Some folks at the Pentagon said that the leaked documents were nothing new or sensitive and we needn’t bother reading them. Ah so, the purloined papers should have been stamped “Embarrassing” rather than ”Secret.”
Various politicians in both Congress and the White House, however, have screamed terrorist and traitor. Some in the media have publicly called for the head of Julian Assange, the leader of WikiLeaks. Literally! Senator Dianne Feinstein of CA. is asking for prosecution under the Espionage Act of 1917, originally enacted to suppress dissent against US entry into WWI. The Air Force has blocked all its computers from accessing the WikiLeaks website and advised all personnel not to look at it on their home computers. Lucky for WikiLeaks that the Pentagon employs no one with an advanced degree in witchcraft to place a curse on the website.

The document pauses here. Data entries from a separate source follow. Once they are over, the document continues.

(** * Blockchain intelligence: address clustering, entity attribution,
      risk scoring and pattern detection

    A shallow embedding of the JavaScript services of the platform:
    - the clustering service (common-input ownership, change addresses,
      behavioural fallback, combined clustering),
    - the entity attribution service (clusters and single addresses, proposed
      updates of the entity store),
    - the identification orchestrator,
    - the in-memory entity service,
    - the risk scoring service and the pattern detection service,
    followed by the properties proved of them.

    Conventions of the embedding.
    - An [async] function whose body is wrapped in [try { ... } catch] returns
      a [result]: [Ok v] for a resolved promise, [Throw msg] for a rejected
      one, [msg] being the [message] of the [Error].  A function that also
      writes the entity store returns the store next to its result.
    - A JavaScript number is an exact rational ([Q]); the rounding of IEEE
      doubles is not modelled.  A comparison against a square root is written
      on the squares.  Lengths and counters are [nat].
    - Addresses, hashes and identifiers are strings; [value], [gasPrice] and
      [gasUsed] are numbers and [timestamp] is a number of milliseconds.
    - A plain object used as a dictionary is an association list in insertion
      order, which is the order [for ... in], [Object.keys] and
      [Object.entries] follow for keys that are not array indices (cluster
      ids, pattern names).  Where the keys can be array indices (entity ids
      such as ["1"], keys of a map received as argument) the enumeration order
      of ECMAScript is written out ([Obj.for_in_order]).
    - A [Set] is a duplicate-free list in insertion order.
    - The clock ([Date.now()]) and the identifier generator ([uuidv4]) are
      parameters of the functions that read them. *)

From Stdlib Require Import String Ascii List Bool Arith Lia ZArith NArith.
From Stdlib Require Import QArith Qminmax Qround Lqa Permutation Sorted.
From Stdlib Require Import DecimalString DecimalNat DecimalN.
Import ListNotations.
Close Scope Q_scope.
Close Scope Z_scope.
Local Open Scope string_scope.
Local Open Scope list_scope.


(* ================================================================== *)
(** ** Promises that resolve or reject *)

Inductive result (A : Type) : Type :=
| Ok (a : A)
| Throw (message : string).
Arguments Ok {A} a.
Arguments Throw {A} message.

Definition bind {A B} (r : result A) (k : A -> result B) : result B :=
  match r with
  | Ok a => k a
  | Throw m => Throw m
  end.

(** [try { body } catch (error) { throw new Error(prefix + error.message) }] *)
Definition rethrow {A} (prefix : string) (body : result A) : result A :=
  match body with
  | Ok a => Ok a
  | Throw m => Throw (prefix ++ m)
  end.

(** [forEach] with a body that may throw: the first exception ends the loop. *)
Fixpoint foldM {A S} (f : S -> A -> result S) (l : list A) (s : S) : result S :=
  match l with
  | [] => Ok s
  | x :: l' => bind (f s x) (foldM f l')
  end.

The School of International and Public Affairs at Columbia University was contacted by the State Department to warn students to avoid linking to WikiLeaks’ website and, certainly, to post no comments. The students and faculty raised enough furor about academic independence that the State Department backed down. Assange, made 250,000 documents available to the media of five countries, and so, acted an investigative reporter/editor in the tradition of Daniel Ellsberg who blew the whistle on The Pentagon Papers. In fact, Ellsberg supports the work of Assange and says that in 1971 he encountered the same lynch mob frenzy. You may recall that at the time, Henry Kissinger called Ellsberg “The most dangerous man in America.”
The Department of Justice, at this very moment, is asking a Grand Jury in [reactionary] Alexandria, VA. to indict Julian Assange for espionage so they can ask Interpol to put out a warrant for his arrest. Watch out Attorney General Holder, you may then have to indict the NY Times as a co-conspirator for providing material aid to a terrorist. Second, if you ask the help of Interpol, you will be recognizing their authority to go after Dick Cheney who stands accused of corruption and bribery in Nigeria. Well, you could always hide the former vice president at Guantanamo where even the Red Cross has no access.

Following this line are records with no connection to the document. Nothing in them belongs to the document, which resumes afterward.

(** The end of [doIndex] when nobody interrupts. *)
Lemma doIndex_finish_quiet (env : Environment) (file : QFile)
    (state : IndexingState) (w : World) :
  exceptionAt env = None ->
  interruptSetAt env = None ->
  let d1 :=
    if file_size state >? pos state
    then addAll env [] 0 (fake_line_position state) (encodingGuess state) (store w)
    else store w in
  let d2 := rehashed env file d1 in
  let tooLong := getMaxLength d2 =? LineLength_max in
  let d3 := if tooLong then clear env d2 else d2 in
  exists w',
    doIndex_finish env file state w = Ok tt w' /\
    polls w' = S (S (polls w)) /\
    store w'
    = match getEncodingGuess d3 with
      | None => setEncodingGuess (Some (codecForLocale env)) d3
      | Some _ => d3
      end /\
    events w' = events w ++ (if tooLong then [linesTooLong] else []).
Proof.
  intros Hexc Hirq d1 d2 tooLong d3. subst d1 d2 tooLong d3. cbv zeta.
  unfold doIndex_finish, bind, getStore, ret, emit, fake_line_position.
  rewrite poll_quiet by exact Hirq. cbv beta iota. cbn [negb andb].
  cbn [store oplog events polls stages].
  destruct (file_size state >? pos state).
  - rewrite mutate_ok by exact Hexc. cbv beta iota.
    cbn [store oplog events polls stages applyOp].
    match goal with
    | |- context [rehash env file ?w0] =>
        destruct (rehash_store env file w0 Hexc) as (ops & ->)
    end.
    cbn [store oplog events polls stages].
    rewrite poll_quiet by exact Hirq. cbv beta iota.
    cbn [store oplog events polls stages].
    match goal with
    | |- context [getMaxLength ?d =? _] =>
        destruct (getMaxLength d =? LineLength_max)
    end.
    + rewrite mutate_ok by exact Hexc. cbv beta iota.
      cbn [store oplog events polls stages applyOp].
      change (getEncodingGuess (clear env _)) with (@None QTextCodec).
      cbv iota. rewrite mutate_ok by exact Hexc.
      eexists. split; [reflexivity|].
      cbn [store oplog events polls stages applyOp]. now repeat split.
    + cbv beta iota.
      match goal with
      | |- context [getEncodingGuess ?d] =>
          destruct (getEncodingGuess d) as [codec|] eqn:Eguess
      end.
      * eexists. split; [reflexivity|].
        cbn [store oplog events polls stages]. rewrite app_nil_r.
        split; [reflexivity|]. split; [|reflexivity].
        match goal with
        | |- _ = match ?t with Some _ => _ | None => _ end =>
            replace t with (Some codec) by (symmetry; exact Eguess)
        end.
        reflexivity.
      * rewrite mutate_ok by exact Hexc.
        eexists. split; [reflexivity|].
        cbn [store oplog events polls stages applyOp]. rewrite app_nil_r.
        split; [reflexivity|]. split; [|reflexivity].
        match goal with
        | |- _ = match ?t with Some _ => _ | None => _ end =>
            replace t with (@None QTextCodec) by (symmetry; exact Eguess)
        end.
        reflexivity.
  - match goal with
    | |- context [rehash env file ?w0] =>
        destruct (rehash_store env file w0 Hexc) as (ops & ->)
    end.
    cbn [store oplog events polls stages].
    rewrite poll_quiet by exact Hirq. cbv beta iota.
    cbn [store oplog events polls stages].
    match goal with
    | |- context [getMaxLength ?d =? _] =>
        destruct (getMaxLength d =? LineLength_max)
    end.
    + rewrite mutate_ok by exact Hexc. cbv beta iota.
      cbn [store oplog events polls stages applyOp].
      change (getEncodingGuess (clear env _)) with (@None QTextCodec).
      cbv iota. rewrite mutate_ok by exact Hexc.
      eexists. split; [reflexivity|].
      cbn [store oplog events polls stages applyOp]. now repeat split.
    + cbv beta iota.
      match goal with
      | |- context [getEncodingGuess ?d] =>
          destruct (getEncodingGuess d) as [codec|] eqn:Eguess
      end.
      * eexists. split; [reflexivity|].
        cbn [store oplog events polls stages]. rewrite app_nil_r.
        split; [reflexivity|]. split; [|reflexivity].
        match goal with
        | |- _ = match ?t with Some _ => _ | None => _ end =>
            replace t with (Some codec) by (symmetry; exact Eguess)
        end.
        reflexivity.
      * rewrite mutate_ok by exact Hexc.
        eexists. split; [reflexivity|].
        cbn [store oplog events polls stages applyOp]. rewrite app_nil_r.
        split; [reflexivity|]. split; [|reflexivity].
        match goal with
        | |- _ = match ?t with Some _ => _ | None => _ end =>
            replace t with (@None QTextCodec) by (symmetry; exact Eguess)
        end.
        reflexivity.
Qed.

With all the spin, distortions, and calls to kill the messenger, no one is suggesting we go after those guilty of torture, assassination, collusion, corruption, cover-ups or claiming that Sarah Palin can’t really see Russia from her front porch. Nor have any of our 16 different intelligence services been able to show that any of the 250,000 released documents are untrue or less than authentic. Lots of embarrassment to go around.
Meanwhile, Julian Assange has been detained in Britain at the request of Sweden and is under house arrest on 240£ (pound-sterling) bail(less than 1£ for each document leaked?). Actually he wasn’t detained; he turned himself over to the authorities. He is not even charged by Swedish authorities who say they only want to question him. So, why doesn’t Sweden just send an interrogator to Britain — someone who is fluent in Australian-accented English?

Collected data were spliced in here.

Lemma collect_tracks_ok (fuel : nat) (s : state World (list value)) tracks s' :
  _collect_playlist_tracks fuel pl s = (Return tracks, s') ->
  Forall emitted_ok tracks.
Proof.
  rewrite collect_unfold.
  pose proof (@preserves_primary_path fuel (State [] (world s) (trace s))
                (Forall_nil _)) as Hp.
  destruct (primary_path fuel pl _) as [[[T|]|e|] s1] eqn:Hprim; try discriminate.
  - intros H; inversion H; subst. 
    apply primary_path_returns_locals in Hprim. subst. exact Hp.
  - pose proof (@preserves_fallback_loop fuel 0 s1 Hp) as Hf.
    destruct (fallback_loop fuel pl 0 s1) as [[[]|e|] s2]; try discriminate.
    intros H; inversion H; subst. exact Hf.
Qed.

End CollectorInvariant.

(** C5, as the code has it.  The Track Extractor returns an empty result
    for an item without track payload, and an empty result is never
    appended to the collected list: every record of the list is the
    seven-field record of an entry whose payload is not empty.  (The
    fields of such a record may all be empty, see
    [all_empty_record_is_emitted].) *)
Theorem empty_results_are_skipped :
  (forall item, no_track_payload item ->
                _extract_track_from_item item = Ok (VDict []))
  /\ (forall World (pl : PublicPlaylist World) fuel s tracks s',
        _collect_playlist_tracks fuel pl s = (Return tracks, s') ->
        Forall (fun t => t <> VDict [] /\ is_track_record t
                         /\ exists entry, _extract_track_from_item entry = Ok t)
               tracks).
Proof.
  split; [exact extract_no_payload|].
  intros World pl fuel s tracks s' H.
  eapply Forall_impl; [|eapply collect_tracks_ok; exact H].
  intros t (Ht & entry & He). split; [|split; [|eauto]].
  - intros ->. discriminate.
  - destruct (@extract_shape _ _ He) as [->|Hr]; [discriminate|exact Hr].
Qed.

Is the US the wizard behind the curtains? The Establishment in Washington, DC would love to detain Assange indefinitely in a dark prison cell with no access to a computer. But it knows that in Britain, The Guardian was given access to the first 250,000 leaked documents and surely wants to publish the juiciest of the next 250,000. Great Britain would not likely extradite Assange to the Colonies. Nor does the new government in the UK want to face protests outside of Ten Downing Street. The Gadfly Revelry & Research team has heard from reliable sources that the White House is attempting an end run around the British antipathy to the US that dates back to 1776. They are leaning on Sweden to charge Assange with rape of two women [who invited his sexual attentions]. Assange, the serial rapist, surely is a terrorist who could then be extradited to the US from Sweden. Never mind that he has been accused of unprotected sex, not rape.
If the US had Assange in hand, there might be a quibble from the ACLU about First Amendment rights, but the endless War on Terror and our need for national security would be enough reason for First Amendment reform. The nerve of that shameless Aussie, treating embarrassing diplomatic cables like secrets that are either not worth keeping or too good to keep. As to holding anyone responsible for war crimes and for grand larceny of government funds, let us go forward and not look back.